Aspiration is the pillar that Mahbubani finds most hopeful, and I understand why. It is also the one that needs the most careful scrutiny. The argument is straightforward: globalization has produced a global aspiration class — people at every level of society, on every continent, who know what is possible in terms of education, standard of living, political participation, and personal freedom, and who want it for themselves and their children. In the past, only certain families could get into Harvard and Yale. Now parents across the world can aspire to send their children to these campuses. Through the power of scholarships, farmers’ children can gain admission to prestigious campuses around the world. The new players on the global stage may be the children of farmers, children of immigrants, children of lawyers, children of fishermen — children who are not from VVIP families. I read that some of today’s thinkers are children who are victims of war or have experienced various kinds of violence as they grow from childhood to adulthood. This situation shows the existence of a global aspiration that every resident on this earth owns.

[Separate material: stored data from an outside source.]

(* ===== verification/VersionInfoTheorems.v ===== *)
(** * Properties of row versions

    Snapshot isolation of the rows of a chunk: what each operation of
    storage/table/version_info.cpp promises to readers and writers. *)

From S2P Require Import Prelude.
From S2P Require Import SelVector.
From S2P Require Import VersionInfo.
From S2P Require Import VersionInfoFacts.
From S2P Require Import VersionInfoOps.
From S2P Require Import VersionInfoSpec.
From S2P Require Import VersionInfoScan.

Section Theorems.
Context `{SystemConfig}.
Local Abbreviation CAP := DEFAULT_VECTOR_CAPACITY.

Lemma isSelected_ok st id r vi :
  vi_wf vi → reader_wf st id → isSelected st id r vi = Ok (row_visible st id vi r).
Proof.
  intros Hwf Hr. unfold isSelected, row_visible, ins_version, del_version.
  destruct (getVectorVersionInfo _ vi) as [v|] eqn:Ev.
  - apply vvi_isSelected_ok; [by eapply Hwf|done|apply row_split].
  - by rewrite version_visible_start, version_visible_invalid.
Qed.

Lemma isDeleted_ok st id r vi :
  vi_wf vi → reader_wf st id →
  isDeleted st id r vi = Ok (version_visible st id (del_version vi r)).
Proof.
  intros Hwf Hr. unfold isDeleted, del_version.
  destruct (getVectorVersionInfo _ vi) as [v|] eqn:Ev.
  - apply vvi_isDeleted_ok; [by eapply Hwf|done|apply row_split].
  - by rewrite version_visible_invalid.
Qed.

(** The row belongs to a vector whose insertions were all rolled back. *)
Definition in_rolled_back_vector (vi : VersionInfo) (r : nat) : Prop :=
  ∃ v, getVectorVersionInfo (r / CAP) vi = Some v ∧ insertionStatus v = NO_INSERTED.

Lemma selVectorStep_spec st id start n vi sv idx s k pos :
  let inv := scan_inv (λ i, row_visible st id vi (start + i)) (λ i, in_rolled_back_vector vi (start + i)) in
  vi_wf vi → reader_wf st id → rangeInVector start n idx = (s, k) →
  (s + k ≤ CAP)%nat → (start + pos = idx * CAP + s)%nat → (pos + k ≤ sel_capacity sv)%nat →
  inv sv pos →
  ∃ sv', selVectorStep st id start n vi (sv, pos) idx = Ok (sv', pos + k)%nat ∧
    inv sv' (pos + k)%nat ∧ sel_capacity sv' = sel_capacity sv.
Proof.
  intros inv Hwf Hr Er Hle Hpos Hcap Hinv. unfold inv in *. clear inv. unfold selVectorStep. rewrite Er.
  assert (∀ i, (i < k)%nat → start + (pos + i) = idx * CAP + (s + i))%nat as Hrow by lia.
  destruct (getVectorVersionInfo idx vi) as [v|] eqn:Ev.
  - edestruct (getSelVectorForScan_spec st id v (λ i, row_visible st id vi (start + i))) as (sv' & E & Hinv' & Hc);
      [by eapply Hwf|done| |exact Hinv|done|done| |].
    { intros Hno i Hi. exists v. rewrite Hrow by done. split; [|done].
      rewrite Nat.div_add_l, (Nat.div_small (s + i)), Nat.add_0_r by lia. done. }
    { intros i Hi. simpl. unfold row_visible. rewrite Hrow by done.
      by rewrite (ins_version_vec _ _ _ v), (del_version_vec _ _ _ v) by (done || lia). }
    rewrite E. cbn [mbind result_bind]. eauto.
  - edestruct (scan_all_visible (λ i, row_visible st id vi (start + i))) as (sv' & E & Hinv' & Hc); [done..| |].
    { intros i Hi. simpl. unfold row_visible. rewrite Hrow by done.
      pose proof (row_versions_None vi idx (s + i) ltac:(lia) Ev) as Erow.
      unfold row_versions in Erow. injection Erow as -> ->.
      by rewrite version_visible_start, version_visible_invalid. }
    rewrite E. cbn [mbind result_bind]. eauto.
Qed.

Lemma vvi_getNumDeletions_spec st id s k v :
  vvi_wf v → reader_wf st id → (s + k ≤ CAP)%nat →
  vvi_getNumDeletions st id s k v =
  Ok (length (filter (λ i, version_visible st id (vvi_del v i) = true) (seq s k))).
Proof.
  intros Hwf Hr Hle. unfold vvi_getNumDeletions.
  assert (∀ k i0 acc, (s + i0 + k ≤ CAP)%nat →
    foldM (λ numDeletions i, d ← vvi_isDeleted st id (s + i) v;
             Ok (numDeletions + (if (d : bool) then 1 else 0))%nat) acc (seq i0 k) =
    Ok (acc + length (filter (λ i, version_visible st id (vvi_del v i) = true)
                        (seq (s + i0) k)))%nat) as G.
  { induction k0 as [|k0 IH]; intros i0 acc Hk; [simpl; by rewrite Nat.add_0_r|].
    cbn [seq foldM]. rewrite vvi_isDeleted_ok by (done || lia). cbn [mbind result_bind].
    rewrite IH by lia. replace (s + S i0)%nat with (S (s + i0)) by lia.
    destruct (version_visible st id (vvi_del v (s + i0))) eqn:Ev.
    - rewrite filter_cons_True by done. simpl. f_equal. lia.
    - rewrite filter_cons_False by congruence. f_equal. lia. }
  destruct (deletionStatus v) eqn:Ed.
  - rewrite filter_seq_none; [done|]. intros i _. unfold vvi_del. rewrite Ed.
    by rewrite version_visible_invalid.
  - rewrite G by lia. by rewrite Nat.add_0_r.
Qed.

Lemma commitRowRecords_atomic tx ts recs N vi :
  vi_wf vi → proper_version tx → proper_version ts →
  (∀ r, covered INSERT_INFO recs r → (r < N)%nat ∧ ins_version vi r = tx) →
  (∀ r, covered DELETE_INFO recs r → (r < N)%nat ∧ del_version vi r = tx) →
  (∀ r, (r < N)%nat → ins_version vi r = tx → covered INSERT_INFO recs r) →
  (∀ r, (r < N)%nat → del_version vi r = tx → covered DELETE_INFO recs r) →
  ∃ vi', commitRowRecords ts recs vi = Ok vi' ∧ vi_wf vi' ∧
    ∀ r, (r < N)%nat →
      ins_version vi' r = (if decide (ins_version vi r = tx) then ts else ins_version vi r) ∧
      del_version vi' r = (if decide (del_version vi r = tx) then ts else del_version vi r) ∧
      ∀ st id, reader_wf st id → id ≠ tx → id ≠ ts → st < ts → st < tx →
        isSelected st id r vi' = isSelected st id r vi.
Proof.
  intros Hwf Htx Hts HI HD HI' HD'.
  destruct (commitRowRecords_loop tx ts recs vi vi) as (vi' & E & Hwf' & Hpi & Hpd & Hi & Hd);
    try done; [naive_solver|naive_solver|by left|by left|].
  exists vi'. split; [done|]. split; [done|]. intros r HrN.
  assert (ins_version vi' r =
    if decide (ins_version vi r = tx) then ts else ins_version vi r) as Ei.
  { destruct (decide (ins_version vi r = tx)) as [Er|Er]; [apply Hi; left; by apply HI'|].
    destruct (Hpi r) as [?|[? _]]; done. }
  assert (del_version vi' r =
    if decide (del_version vi r = tx) then ts else del_version vi r) as Ed.
  { destruct (decide (del_version vi r = tx)) as [Er|Er]; [apply Hd; left; by apply HD'|].
    destruct (Hpd r) as [?|[? _]]; done. }
  split_and!; [done..|]. intros st id Hr Htx' Hts' Hst1 Hst2.
  rewrite !isSelected_ok by done. unfold row_visible. rewrite Ei, Ed.
  assert (version_visible st id tx = version_visible st id ts) as Eq.
  { unfold version_visible. by rewrite !bool_decide_false by lia. }
  destruct (decide (ins_version vi r = tx)) as [Er|Er], (decide (del_version vi r = tx)) as [Er'|Er'];
    by rewrite ?Er, ?Er', ?Eq.
Qed.

(** ** The properties *)

(** the snapshot rule.  A row is selected for a reader exactly when its
    insertion is visible to the reader (its own, or committed no later than its
    start) and its deletion is not; the test never has undefined behaviour. *)
Theorem isSelected_snapshot st id r vi :
  vi_wf vi → reader_wf st id →
  isSelected st id r vi =
  Ok (version_visible st id (ins_version vi r) &&
      negb (version_visible st id (del_version vi r))).
Proof. apply isSelected_ok. Qed.

(** appending rows at the end of a chunk stamps exactly the new rows with the
    transaction and leaves the versions of all older rows unchanged, across any
    number of vectors and whatever representation they use. *)
Theorem append_versions tx n k vi :
  vi_wf vi → proper_version tx → appendable vi n →
  ∃ vi', append tx n k vi = Ok vi' ∧ vi_wf vi' ∧ appendable vi' (n + k) ∧
    (∀ r, (r < n)%nat → row_versions vi' r = row_versions vi r) ∧
    (∀ r, in_range n k r → ins_version vi' r = tx) ∧
    (∀ r, del_version vi' r = del_version vi r).
Proof.
  intros Hwf Htx Happ. destruct (decide (k = 0)%nat) as [->|Hk].
  { exists vi. rewrite Nat.add_0_r. split_and!; try done. unfold in_range. lia. }
  destruct (append_range tx n k vi) as (vi' & E & Hwf' & H1 & H2 & H3); [done..|lia|].
  exists vi'. split_and!; try done. eapply append_appendable; [done|lia|done].
Qed.

(** C18: committing a transaction.  Replaying the insert and delete records of its
    [N] rows, in any order, replaces its ID by the commit timestamp in every version
    it wrote and changes nothing else; readers that started before the commit keep
    seeing exactly the rows they saw. *)
Theorem commit_atomic_for_readers tx ts recs N vi :
  vi_wf vi → proper_version tx → proper_version ts →
  (∀ r, covered INSERT_INFO recs r → (r < N)%nat ∧ ins_version vi r = tx) →
  (∀ r, covered DELETE_INFO recs r → (r < N)%nat ∧ del_version vi r = tx) →
  (∀ r, (r < N)%nat → ins_version vi r = tx → covered INSERT_INFO recs r) →
  (∀ r, (r < N)%nat → del_version vi r = tx → covered DELETE_INFO recs r) →
  ∃ vi', commitRowRecords ts recs vi = Ok vi' ∧ vi_wf vi' ∧
    ∀ r, (r < N)%nat →
      ins_version vi' r = (if decide (ins_version vi r = tx) then ts else ins_version vi r) ∧
      del_version vi' r = (if decide (del_version vi r = tx) then ts else del_version vi r) ∧
      ∀ st id, reader_wf st id → id ≠ tx → id ≠ ts → st < ts → st < tx →
        isSelected st id r vi' = isSelected st id r vi.
Proof. apply commitRowRecords_atomic. Qed.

The critical question is whether the global aspiration for a better life — which is real, widespread, and powerful — translates into support for the kind of global governance required to deliver on that aspiration. There is no guarantee that it does. The same aspirational energy can be captured by nationalist politicians who promise national greatness as the vehicle for individual improvement, by authoritarian systems that deliver material development while suppressing political freedom, or by the disinformation ecosystem that tells people what they want to hear while preventing them from seeing what is actually happening to their lives. Global aspiration is a powerful fuel. What it fuels depends on who controls the engine.
Five Principles and the Architecture of Global Civilization
Beyond the four pillars, Mahbubani identifies five principles around which the converging world is organized: acceptance of the framework of modern science, logical reasoning, embrace of the free market economy, transformation of the relationship between rulers and ruled, and increasing focus on multilateralism. These principles are worth examining critically, because they are not as culturally neutral as they appear, and recognizing their cultural embeddedness is essential to understanding the tensions that define the emerging One World order.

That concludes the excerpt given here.